Data entries
________________________

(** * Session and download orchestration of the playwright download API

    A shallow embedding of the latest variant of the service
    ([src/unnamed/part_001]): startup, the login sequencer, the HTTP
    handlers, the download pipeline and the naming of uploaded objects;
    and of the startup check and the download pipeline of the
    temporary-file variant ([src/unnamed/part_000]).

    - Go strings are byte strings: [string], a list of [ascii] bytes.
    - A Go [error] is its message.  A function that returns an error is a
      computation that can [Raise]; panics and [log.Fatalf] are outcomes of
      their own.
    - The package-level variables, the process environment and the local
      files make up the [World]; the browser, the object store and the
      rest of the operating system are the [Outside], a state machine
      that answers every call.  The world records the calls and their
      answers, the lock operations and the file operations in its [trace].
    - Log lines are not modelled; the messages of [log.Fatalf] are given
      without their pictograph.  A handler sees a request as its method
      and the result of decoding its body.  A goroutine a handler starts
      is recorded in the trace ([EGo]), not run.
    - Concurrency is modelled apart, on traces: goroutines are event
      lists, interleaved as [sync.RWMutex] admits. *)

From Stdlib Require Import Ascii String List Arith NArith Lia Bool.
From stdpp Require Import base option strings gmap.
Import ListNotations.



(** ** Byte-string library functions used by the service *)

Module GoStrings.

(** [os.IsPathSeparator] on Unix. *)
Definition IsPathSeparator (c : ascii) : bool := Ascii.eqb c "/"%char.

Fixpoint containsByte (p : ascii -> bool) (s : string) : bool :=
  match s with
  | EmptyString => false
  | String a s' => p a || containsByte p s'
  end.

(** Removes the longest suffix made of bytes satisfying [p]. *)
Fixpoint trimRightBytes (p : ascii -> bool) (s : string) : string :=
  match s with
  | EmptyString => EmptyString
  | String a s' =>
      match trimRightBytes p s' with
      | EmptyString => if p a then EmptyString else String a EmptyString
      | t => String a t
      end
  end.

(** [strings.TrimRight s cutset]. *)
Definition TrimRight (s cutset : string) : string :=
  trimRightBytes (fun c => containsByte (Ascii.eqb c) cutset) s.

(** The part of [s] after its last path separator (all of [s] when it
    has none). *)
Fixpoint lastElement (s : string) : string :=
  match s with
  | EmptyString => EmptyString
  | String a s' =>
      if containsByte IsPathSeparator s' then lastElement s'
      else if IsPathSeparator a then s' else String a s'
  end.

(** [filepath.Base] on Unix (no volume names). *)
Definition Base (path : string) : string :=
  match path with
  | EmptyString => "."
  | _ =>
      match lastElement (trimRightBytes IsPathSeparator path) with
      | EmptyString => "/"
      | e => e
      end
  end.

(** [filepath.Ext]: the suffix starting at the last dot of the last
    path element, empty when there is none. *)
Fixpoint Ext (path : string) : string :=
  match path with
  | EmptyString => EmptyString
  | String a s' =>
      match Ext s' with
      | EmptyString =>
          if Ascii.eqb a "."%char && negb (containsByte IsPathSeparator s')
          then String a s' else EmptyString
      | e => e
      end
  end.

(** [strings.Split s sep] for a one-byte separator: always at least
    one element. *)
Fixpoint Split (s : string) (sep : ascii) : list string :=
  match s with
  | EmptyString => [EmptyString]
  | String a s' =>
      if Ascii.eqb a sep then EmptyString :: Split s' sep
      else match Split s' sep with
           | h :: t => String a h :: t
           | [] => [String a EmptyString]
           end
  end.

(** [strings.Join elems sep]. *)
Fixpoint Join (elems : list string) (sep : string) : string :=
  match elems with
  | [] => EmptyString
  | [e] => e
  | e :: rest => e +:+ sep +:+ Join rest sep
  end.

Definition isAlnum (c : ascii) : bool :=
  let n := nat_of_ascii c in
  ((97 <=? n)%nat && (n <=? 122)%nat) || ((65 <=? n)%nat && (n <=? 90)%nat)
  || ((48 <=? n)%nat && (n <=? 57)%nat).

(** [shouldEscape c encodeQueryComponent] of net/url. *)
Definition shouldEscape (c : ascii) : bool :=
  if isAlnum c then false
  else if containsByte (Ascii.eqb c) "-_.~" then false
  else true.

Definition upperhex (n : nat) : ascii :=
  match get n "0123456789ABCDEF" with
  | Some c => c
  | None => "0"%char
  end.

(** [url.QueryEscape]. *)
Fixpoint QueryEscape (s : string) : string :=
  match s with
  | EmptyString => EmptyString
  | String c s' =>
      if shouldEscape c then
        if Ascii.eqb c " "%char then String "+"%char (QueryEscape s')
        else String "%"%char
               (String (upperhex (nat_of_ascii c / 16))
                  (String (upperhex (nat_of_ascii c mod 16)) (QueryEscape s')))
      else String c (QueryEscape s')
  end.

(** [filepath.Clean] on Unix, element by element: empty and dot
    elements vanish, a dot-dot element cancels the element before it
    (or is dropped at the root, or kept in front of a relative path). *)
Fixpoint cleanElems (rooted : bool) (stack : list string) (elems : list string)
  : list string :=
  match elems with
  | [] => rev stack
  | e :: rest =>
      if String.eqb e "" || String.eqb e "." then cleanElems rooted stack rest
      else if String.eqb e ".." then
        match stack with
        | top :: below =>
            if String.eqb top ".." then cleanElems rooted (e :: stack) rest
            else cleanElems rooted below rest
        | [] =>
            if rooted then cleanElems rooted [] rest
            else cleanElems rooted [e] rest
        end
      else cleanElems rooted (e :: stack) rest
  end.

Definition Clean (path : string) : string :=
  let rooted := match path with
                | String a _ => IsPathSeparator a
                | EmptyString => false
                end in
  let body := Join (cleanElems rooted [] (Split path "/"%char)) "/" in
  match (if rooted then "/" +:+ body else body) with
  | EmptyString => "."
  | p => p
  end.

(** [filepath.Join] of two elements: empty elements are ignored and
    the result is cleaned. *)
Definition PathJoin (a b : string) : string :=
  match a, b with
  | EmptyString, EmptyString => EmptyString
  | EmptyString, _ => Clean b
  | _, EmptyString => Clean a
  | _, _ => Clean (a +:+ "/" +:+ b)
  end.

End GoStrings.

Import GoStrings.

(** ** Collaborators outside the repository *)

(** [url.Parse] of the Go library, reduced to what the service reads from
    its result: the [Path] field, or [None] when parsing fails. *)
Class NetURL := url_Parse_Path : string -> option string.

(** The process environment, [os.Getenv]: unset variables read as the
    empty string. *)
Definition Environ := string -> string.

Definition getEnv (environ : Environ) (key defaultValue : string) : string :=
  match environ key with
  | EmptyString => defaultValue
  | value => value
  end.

________________________

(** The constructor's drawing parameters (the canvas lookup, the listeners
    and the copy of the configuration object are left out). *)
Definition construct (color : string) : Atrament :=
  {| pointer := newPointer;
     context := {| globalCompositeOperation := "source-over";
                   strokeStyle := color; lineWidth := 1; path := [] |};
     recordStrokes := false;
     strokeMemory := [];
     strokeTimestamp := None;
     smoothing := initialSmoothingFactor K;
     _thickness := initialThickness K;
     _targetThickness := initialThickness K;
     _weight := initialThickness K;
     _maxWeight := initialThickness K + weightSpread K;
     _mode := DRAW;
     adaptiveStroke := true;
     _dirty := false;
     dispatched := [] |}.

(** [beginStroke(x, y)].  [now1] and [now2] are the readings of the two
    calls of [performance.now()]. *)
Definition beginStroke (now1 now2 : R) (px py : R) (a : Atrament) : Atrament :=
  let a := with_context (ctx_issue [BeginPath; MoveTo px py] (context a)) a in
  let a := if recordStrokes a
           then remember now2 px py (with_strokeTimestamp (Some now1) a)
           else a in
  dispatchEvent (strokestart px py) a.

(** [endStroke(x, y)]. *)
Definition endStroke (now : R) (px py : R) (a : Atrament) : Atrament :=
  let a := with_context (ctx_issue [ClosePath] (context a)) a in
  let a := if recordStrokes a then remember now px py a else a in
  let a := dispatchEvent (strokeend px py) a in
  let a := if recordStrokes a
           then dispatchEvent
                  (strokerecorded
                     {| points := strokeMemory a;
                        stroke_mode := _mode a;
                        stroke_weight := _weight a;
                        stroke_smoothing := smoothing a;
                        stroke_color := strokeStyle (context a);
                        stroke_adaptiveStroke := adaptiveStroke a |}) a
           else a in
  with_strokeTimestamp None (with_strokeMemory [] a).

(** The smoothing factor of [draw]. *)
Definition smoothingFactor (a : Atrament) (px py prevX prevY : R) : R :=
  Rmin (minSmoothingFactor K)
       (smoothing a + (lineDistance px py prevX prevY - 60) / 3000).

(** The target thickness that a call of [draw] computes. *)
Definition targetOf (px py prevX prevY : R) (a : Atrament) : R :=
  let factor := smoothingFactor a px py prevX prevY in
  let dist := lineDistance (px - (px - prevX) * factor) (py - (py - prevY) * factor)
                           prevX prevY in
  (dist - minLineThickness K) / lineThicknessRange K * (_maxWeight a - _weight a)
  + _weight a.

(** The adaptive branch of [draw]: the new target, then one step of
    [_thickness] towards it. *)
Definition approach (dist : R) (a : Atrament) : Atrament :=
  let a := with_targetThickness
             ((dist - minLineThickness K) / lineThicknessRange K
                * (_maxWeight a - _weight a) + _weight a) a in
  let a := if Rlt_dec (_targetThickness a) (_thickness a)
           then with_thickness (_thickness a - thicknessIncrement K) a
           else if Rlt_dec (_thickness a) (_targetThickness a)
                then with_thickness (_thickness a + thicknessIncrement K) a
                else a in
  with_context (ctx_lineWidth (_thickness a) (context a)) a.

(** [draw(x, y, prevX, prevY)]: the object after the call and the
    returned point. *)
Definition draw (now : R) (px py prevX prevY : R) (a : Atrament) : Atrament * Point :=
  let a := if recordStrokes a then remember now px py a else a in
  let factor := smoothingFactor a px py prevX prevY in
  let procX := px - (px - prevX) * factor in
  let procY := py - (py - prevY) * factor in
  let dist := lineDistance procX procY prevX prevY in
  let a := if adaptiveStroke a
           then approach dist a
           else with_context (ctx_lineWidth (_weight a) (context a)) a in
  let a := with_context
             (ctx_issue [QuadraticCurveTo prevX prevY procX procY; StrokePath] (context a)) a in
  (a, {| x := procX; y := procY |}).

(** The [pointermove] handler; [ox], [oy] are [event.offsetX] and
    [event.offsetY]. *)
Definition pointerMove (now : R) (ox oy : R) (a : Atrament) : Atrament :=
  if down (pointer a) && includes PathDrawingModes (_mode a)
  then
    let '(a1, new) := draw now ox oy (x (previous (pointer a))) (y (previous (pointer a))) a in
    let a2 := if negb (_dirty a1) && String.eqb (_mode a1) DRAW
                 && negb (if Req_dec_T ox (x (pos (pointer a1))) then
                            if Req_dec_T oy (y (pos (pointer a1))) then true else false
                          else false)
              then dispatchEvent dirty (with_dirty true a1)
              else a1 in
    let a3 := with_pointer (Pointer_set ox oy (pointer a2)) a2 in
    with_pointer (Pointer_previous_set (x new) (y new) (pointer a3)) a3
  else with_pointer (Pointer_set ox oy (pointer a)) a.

________________________

- **WHAT IS BEING ASKED**
Give only a number, the count of lines above that include the string "lastElement".

- **WRITTEN SOLUTION**
3